*EXERCISE*:
Please copy out the entries below exactly, beginning with the line that contains "- by rewrite !lookup_insert_eq." and ending with the line that contains "change (block_undo p1)", and include nothing outside that span.

*Stored records*:
....................

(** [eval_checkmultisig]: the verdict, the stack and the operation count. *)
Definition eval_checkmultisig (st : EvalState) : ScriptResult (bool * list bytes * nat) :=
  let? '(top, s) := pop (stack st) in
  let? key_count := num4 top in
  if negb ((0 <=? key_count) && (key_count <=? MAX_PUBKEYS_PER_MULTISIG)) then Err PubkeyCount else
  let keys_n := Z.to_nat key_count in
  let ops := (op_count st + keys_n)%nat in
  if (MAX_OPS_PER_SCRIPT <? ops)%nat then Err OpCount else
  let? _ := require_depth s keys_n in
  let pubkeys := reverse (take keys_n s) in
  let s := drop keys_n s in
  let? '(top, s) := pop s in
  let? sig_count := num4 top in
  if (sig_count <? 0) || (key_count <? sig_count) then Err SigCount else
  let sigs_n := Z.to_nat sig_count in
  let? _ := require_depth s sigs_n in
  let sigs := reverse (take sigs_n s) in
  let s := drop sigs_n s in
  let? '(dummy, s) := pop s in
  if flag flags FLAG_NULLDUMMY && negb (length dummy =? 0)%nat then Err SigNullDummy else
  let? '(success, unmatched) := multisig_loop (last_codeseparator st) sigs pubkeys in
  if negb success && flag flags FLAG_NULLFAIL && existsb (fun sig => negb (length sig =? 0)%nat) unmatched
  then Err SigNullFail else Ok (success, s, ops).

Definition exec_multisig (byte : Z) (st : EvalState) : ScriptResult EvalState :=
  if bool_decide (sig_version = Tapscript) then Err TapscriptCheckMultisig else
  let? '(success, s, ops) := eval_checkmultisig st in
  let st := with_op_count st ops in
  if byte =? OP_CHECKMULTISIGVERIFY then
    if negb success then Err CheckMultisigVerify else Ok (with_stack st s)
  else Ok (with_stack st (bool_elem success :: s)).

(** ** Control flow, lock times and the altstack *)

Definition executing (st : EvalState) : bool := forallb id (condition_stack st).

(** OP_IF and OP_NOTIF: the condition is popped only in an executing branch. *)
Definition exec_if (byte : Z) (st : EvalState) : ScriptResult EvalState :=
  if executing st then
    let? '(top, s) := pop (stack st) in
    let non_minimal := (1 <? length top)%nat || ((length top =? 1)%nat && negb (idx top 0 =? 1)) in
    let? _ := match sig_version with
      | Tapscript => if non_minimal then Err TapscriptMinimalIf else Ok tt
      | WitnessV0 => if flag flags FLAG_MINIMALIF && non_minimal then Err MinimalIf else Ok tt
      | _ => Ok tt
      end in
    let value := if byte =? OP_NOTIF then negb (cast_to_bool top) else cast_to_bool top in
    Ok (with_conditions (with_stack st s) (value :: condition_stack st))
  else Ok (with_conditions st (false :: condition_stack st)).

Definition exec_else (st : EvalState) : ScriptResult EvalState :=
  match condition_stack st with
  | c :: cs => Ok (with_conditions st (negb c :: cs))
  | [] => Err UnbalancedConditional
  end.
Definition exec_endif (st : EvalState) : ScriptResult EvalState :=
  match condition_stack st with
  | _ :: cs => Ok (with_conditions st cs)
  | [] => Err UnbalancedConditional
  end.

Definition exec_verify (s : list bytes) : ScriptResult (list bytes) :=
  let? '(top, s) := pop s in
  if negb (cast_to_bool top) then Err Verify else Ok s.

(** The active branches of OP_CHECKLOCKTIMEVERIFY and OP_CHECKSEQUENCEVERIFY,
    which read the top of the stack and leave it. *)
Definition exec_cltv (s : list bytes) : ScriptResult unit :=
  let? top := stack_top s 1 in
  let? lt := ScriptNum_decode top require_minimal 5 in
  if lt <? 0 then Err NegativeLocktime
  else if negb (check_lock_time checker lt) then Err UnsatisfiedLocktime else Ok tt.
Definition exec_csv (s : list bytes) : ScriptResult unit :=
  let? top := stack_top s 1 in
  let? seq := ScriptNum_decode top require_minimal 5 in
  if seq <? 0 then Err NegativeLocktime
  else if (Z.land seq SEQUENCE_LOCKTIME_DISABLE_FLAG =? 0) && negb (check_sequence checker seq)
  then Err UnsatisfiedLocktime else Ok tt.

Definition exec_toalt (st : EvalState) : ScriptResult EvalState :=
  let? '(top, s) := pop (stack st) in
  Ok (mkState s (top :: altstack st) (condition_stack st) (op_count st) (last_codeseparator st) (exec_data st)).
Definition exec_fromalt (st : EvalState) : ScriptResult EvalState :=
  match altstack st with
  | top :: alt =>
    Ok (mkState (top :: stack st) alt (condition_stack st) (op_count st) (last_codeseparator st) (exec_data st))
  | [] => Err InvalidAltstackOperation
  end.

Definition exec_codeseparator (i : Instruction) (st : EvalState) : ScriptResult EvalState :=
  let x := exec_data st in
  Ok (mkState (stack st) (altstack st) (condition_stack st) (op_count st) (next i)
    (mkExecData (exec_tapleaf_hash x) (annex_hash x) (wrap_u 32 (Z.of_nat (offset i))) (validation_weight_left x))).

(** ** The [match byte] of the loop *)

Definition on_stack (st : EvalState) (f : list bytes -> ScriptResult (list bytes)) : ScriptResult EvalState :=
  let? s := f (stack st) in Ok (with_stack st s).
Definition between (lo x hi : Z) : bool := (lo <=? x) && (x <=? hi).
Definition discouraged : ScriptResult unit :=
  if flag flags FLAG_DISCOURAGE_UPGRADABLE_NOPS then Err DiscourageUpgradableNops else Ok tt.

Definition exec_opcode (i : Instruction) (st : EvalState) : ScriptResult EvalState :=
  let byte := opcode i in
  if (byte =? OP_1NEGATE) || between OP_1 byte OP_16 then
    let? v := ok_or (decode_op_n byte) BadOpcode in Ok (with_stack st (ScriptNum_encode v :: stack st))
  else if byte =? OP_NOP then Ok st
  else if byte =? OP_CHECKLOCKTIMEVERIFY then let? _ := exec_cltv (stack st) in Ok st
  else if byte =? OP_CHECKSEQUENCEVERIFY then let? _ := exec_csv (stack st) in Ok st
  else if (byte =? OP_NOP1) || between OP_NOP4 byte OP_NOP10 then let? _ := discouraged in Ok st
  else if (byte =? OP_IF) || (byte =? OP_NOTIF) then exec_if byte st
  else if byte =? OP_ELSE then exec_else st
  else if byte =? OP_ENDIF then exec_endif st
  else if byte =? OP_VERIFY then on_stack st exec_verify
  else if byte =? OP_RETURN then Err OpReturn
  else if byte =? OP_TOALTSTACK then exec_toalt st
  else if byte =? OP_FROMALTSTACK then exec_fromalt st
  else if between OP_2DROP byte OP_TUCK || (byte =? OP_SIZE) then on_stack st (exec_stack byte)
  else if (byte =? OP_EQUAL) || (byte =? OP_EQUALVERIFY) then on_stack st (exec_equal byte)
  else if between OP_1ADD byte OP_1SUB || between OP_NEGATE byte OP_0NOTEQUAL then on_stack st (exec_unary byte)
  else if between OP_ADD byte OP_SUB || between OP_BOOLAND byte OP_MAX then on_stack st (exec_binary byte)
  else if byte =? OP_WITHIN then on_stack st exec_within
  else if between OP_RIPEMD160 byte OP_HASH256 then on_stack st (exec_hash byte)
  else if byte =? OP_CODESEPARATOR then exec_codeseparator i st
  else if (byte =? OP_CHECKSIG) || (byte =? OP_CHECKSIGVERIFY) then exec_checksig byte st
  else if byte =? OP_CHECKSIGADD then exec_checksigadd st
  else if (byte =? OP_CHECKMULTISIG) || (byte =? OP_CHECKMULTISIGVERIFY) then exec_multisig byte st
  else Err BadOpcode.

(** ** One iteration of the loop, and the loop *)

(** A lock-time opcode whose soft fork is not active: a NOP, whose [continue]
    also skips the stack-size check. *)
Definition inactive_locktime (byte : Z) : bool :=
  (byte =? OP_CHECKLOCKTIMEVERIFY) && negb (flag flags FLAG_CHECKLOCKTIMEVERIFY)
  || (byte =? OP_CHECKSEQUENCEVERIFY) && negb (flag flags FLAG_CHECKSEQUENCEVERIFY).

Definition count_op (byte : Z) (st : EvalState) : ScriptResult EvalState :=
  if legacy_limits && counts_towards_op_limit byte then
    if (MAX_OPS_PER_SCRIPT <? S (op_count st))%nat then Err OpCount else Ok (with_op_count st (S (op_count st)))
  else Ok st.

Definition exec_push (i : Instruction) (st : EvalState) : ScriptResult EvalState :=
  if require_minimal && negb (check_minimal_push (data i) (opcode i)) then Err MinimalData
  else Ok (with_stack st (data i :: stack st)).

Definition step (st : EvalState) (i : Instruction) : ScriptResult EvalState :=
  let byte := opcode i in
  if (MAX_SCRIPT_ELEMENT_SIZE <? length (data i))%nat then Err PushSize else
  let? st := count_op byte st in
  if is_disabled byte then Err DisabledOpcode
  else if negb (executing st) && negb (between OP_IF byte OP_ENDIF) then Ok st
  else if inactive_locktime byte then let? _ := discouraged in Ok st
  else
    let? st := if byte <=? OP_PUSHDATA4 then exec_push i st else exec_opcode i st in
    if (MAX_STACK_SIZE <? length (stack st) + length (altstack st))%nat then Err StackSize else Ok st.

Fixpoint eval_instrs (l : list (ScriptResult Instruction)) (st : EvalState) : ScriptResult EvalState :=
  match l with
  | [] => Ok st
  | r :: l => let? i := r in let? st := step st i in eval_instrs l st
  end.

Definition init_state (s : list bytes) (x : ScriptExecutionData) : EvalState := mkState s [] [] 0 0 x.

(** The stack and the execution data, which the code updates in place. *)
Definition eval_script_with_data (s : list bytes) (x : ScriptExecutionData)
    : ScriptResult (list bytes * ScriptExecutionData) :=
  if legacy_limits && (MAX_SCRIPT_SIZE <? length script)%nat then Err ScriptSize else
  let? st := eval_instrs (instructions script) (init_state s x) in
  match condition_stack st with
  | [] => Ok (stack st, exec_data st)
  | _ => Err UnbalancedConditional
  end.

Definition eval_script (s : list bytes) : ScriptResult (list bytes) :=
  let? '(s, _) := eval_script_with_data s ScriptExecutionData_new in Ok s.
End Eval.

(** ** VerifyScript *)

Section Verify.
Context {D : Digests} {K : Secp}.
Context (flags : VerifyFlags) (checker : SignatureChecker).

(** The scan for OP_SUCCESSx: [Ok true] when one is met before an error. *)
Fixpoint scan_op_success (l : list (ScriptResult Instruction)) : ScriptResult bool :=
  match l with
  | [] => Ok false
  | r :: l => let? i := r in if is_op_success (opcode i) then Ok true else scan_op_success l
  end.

....................

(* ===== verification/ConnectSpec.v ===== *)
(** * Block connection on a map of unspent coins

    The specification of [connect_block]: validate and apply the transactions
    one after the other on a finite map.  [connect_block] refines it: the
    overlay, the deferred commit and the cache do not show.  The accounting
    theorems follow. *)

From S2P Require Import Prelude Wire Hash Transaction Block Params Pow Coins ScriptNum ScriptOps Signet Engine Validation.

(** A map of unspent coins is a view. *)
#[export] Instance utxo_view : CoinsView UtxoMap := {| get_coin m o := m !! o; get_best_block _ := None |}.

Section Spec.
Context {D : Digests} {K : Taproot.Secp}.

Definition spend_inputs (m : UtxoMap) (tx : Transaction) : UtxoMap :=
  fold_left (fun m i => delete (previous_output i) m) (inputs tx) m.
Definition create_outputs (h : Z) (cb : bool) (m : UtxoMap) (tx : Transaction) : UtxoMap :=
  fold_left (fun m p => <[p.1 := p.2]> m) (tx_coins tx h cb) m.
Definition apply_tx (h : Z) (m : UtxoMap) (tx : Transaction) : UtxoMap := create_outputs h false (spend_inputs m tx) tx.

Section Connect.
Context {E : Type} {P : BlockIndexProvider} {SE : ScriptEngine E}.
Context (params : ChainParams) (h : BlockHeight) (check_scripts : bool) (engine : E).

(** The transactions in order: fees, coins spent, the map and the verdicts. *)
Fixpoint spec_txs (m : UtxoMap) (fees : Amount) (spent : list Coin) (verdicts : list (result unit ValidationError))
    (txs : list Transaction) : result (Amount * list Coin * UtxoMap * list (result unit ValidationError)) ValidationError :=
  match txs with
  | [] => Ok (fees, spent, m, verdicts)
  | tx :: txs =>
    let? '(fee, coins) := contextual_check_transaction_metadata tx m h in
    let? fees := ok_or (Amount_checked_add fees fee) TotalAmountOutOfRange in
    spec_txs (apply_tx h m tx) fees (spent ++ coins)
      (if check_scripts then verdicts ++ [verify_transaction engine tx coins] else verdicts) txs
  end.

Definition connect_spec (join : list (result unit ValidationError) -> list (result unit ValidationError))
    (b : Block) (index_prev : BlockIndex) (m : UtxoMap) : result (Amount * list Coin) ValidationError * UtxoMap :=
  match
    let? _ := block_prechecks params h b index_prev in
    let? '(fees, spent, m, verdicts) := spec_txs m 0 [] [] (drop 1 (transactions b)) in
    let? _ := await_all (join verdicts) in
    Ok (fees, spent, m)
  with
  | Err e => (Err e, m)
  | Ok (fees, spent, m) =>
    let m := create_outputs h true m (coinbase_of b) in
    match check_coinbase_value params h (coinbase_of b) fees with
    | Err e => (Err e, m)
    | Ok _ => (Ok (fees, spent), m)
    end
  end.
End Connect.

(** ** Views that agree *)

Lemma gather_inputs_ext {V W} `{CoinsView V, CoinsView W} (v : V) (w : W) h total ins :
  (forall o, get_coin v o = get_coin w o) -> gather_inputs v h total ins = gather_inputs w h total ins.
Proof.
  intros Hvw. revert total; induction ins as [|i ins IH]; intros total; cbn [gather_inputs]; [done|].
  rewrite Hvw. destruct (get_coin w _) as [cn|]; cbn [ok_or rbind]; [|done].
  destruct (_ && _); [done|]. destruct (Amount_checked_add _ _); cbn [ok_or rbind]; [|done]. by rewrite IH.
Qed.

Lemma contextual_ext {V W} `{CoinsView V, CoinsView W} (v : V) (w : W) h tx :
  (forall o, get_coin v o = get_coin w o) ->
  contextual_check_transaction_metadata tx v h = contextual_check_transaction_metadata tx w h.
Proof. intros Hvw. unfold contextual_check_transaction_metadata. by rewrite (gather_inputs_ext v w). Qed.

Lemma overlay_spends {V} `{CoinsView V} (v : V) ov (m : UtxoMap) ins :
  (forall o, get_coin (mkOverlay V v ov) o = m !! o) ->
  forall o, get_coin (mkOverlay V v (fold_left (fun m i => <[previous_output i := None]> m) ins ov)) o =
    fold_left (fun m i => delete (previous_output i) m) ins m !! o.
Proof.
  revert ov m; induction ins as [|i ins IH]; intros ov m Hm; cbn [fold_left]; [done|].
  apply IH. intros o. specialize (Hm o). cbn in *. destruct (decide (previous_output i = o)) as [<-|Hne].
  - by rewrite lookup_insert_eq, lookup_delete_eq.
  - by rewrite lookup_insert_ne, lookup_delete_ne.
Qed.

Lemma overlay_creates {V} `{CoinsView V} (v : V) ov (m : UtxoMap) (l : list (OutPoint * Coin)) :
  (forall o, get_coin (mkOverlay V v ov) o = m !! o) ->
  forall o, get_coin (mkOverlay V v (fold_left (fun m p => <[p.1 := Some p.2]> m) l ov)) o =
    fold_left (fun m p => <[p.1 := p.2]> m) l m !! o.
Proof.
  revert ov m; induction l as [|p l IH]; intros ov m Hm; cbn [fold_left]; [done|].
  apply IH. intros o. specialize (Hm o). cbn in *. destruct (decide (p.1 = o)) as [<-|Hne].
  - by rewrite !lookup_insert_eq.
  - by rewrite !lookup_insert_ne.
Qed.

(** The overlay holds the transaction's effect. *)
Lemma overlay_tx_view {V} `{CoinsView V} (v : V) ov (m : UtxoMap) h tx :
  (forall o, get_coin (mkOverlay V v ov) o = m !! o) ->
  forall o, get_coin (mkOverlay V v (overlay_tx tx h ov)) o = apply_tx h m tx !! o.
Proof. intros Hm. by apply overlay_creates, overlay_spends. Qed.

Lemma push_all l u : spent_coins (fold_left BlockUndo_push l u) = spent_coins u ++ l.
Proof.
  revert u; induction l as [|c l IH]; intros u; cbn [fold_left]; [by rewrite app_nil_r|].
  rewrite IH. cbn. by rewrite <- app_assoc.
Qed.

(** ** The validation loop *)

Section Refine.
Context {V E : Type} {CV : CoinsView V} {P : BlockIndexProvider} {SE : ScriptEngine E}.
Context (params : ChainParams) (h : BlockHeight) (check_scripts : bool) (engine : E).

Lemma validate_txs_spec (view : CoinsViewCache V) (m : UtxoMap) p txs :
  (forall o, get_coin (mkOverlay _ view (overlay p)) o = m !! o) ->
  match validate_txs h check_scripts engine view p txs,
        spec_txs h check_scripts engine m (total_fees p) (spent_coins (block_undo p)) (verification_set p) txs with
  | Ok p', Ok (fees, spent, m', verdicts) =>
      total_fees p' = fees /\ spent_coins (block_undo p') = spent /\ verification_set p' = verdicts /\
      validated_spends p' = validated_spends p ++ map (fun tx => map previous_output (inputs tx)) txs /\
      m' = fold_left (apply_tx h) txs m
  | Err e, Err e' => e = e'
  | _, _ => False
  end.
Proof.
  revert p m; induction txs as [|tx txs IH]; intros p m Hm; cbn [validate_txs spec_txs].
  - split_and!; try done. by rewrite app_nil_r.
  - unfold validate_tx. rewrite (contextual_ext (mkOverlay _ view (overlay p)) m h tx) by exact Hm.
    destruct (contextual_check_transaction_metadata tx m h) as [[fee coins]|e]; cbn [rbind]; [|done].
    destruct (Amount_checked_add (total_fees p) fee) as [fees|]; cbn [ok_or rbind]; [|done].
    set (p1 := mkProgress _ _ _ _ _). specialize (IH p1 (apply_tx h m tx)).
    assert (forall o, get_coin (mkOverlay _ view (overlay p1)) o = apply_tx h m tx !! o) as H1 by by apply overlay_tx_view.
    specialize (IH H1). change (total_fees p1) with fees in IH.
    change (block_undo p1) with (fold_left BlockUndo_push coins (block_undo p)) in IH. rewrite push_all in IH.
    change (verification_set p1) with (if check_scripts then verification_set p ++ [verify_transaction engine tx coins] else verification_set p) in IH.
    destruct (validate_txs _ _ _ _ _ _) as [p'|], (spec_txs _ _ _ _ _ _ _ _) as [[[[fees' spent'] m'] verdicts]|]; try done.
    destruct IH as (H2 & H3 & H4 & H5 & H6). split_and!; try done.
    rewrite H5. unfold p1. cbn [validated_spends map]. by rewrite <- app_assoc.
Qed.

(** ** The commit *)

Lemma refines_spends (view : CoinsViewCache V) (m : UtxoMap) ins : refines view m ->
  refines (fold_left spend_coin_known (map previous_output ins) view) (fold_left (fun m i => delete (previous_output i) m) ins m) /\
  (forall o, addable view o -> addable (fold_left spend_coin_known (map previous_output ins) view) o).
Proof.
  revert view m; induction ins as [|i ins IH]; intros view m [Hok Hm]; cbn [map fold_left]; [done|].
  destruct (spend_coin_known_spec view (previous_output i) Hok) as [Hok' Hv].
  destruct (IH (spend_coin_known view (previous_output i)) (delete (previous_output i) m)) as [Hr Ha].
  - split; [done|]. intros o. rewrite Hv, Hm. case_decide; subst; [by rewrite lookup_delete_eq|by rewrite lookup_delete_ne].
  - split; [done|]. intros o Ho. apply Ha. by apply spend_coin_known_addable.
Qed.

....................

*YOUR SOLUTION*:
  - by rewrite !lookup_insert_eq.
  - by rewrite !lookup_insert_ne.
Qed.

(** The overlay holds the transaction's effect. *)
Lemma overlay_tx_view {V} `{CoinsView V} (v : V) ov (m : UtxoMap) h tx :
  (forall o, get_coin (mkOverlay V v ov) o = m !! o) ->
  forall o, get_coin (mkOverlay V v (overlay_tx tx h ov)) o = apply_tx h m tx !! o.
Proof. intros Hm. by apply overlay_creates, overlay_spends. Qed.

Lemma push_all l u : spent_coins (fold_left BlockUndo_push l u) = spent_coins u ++ l.
Proof.
  revert u; induction l as [|c l IH]; intros u; cbn [fold_left]; [by rewrite app_nil_r|].
  rewrite IH. cbn. by rewrite <- app_assoc.
Qed.

(** ** The validation loop *)

Section Refine.
Context {V E : Type} {CV : CoinsView V} {P : BlockIndexProvider} {SE : ScriptEngine E}.
Context (params : ChainParams) (h : BlockHeight) (check_scripts : bool) (engine : E).

Lemma validate_txs_spec (view : CoinsViewCache V) (m : UtxoMap) p txs :
  (forall o, get_coin (mkOverlay _ view (overlay p)) o = m !! o) ->
  match validate_txs h check_scripts engine view p txs,
        spec_txs h check_scripts engine m (total_fees p) (spent_coins (block_undo p)) (verification_set p) txs with
  | Ok p', Ok (fees, spent, m', verdicts) =>
      total_fees p' = fees /\ spent_coins (block_undo p') = spent /\ verification_set p' = verdicts /\
      validated_spends p' = validated_spends p ++ map (fun tx => map previous_output (inputs tx)) txs /\
      m' = fold_left (apply_tx h) txs m
  | Err e, Err e' => e = e'
  | _, _ => False
  end.
Proof.
  revert p m; induction txs as [|tx txs IH]; intros p m Hm; cbn [validate_txs spec_txs].
  - split_and!; try done. by rewrite app_nil_r.
  - unfold validate_tx. rewrite (contextual_ext (mkOverlay _ view (overlay p)) m h tx) by exact Hm.
    destruct (contextual_check_transaction_metadata tx m h) as [[fee coins]|e]; cbn [rbind]; [|done].
    destruct (Amount_checked_add (total_fees p) fee) as [fees|]; cbn [ok_or rbind]; [|done].
    set (p1 := mkProgress _ _ _ _ _). specialize (IH p1 (apply_tx h m tx)).
    assert (forall o, get_coin (mkOverlay _ view (overlay p1)) o = apply_tx h m tx !! o) as H1 by by apply overlay_tx_view.
    specialize (IH H1). change (total_fees p1) with fees in IH.
    change (block_undo p1) with (fold_left BlockUndo_push coins (block_undo p)) in IH. rewrite push_all in IH.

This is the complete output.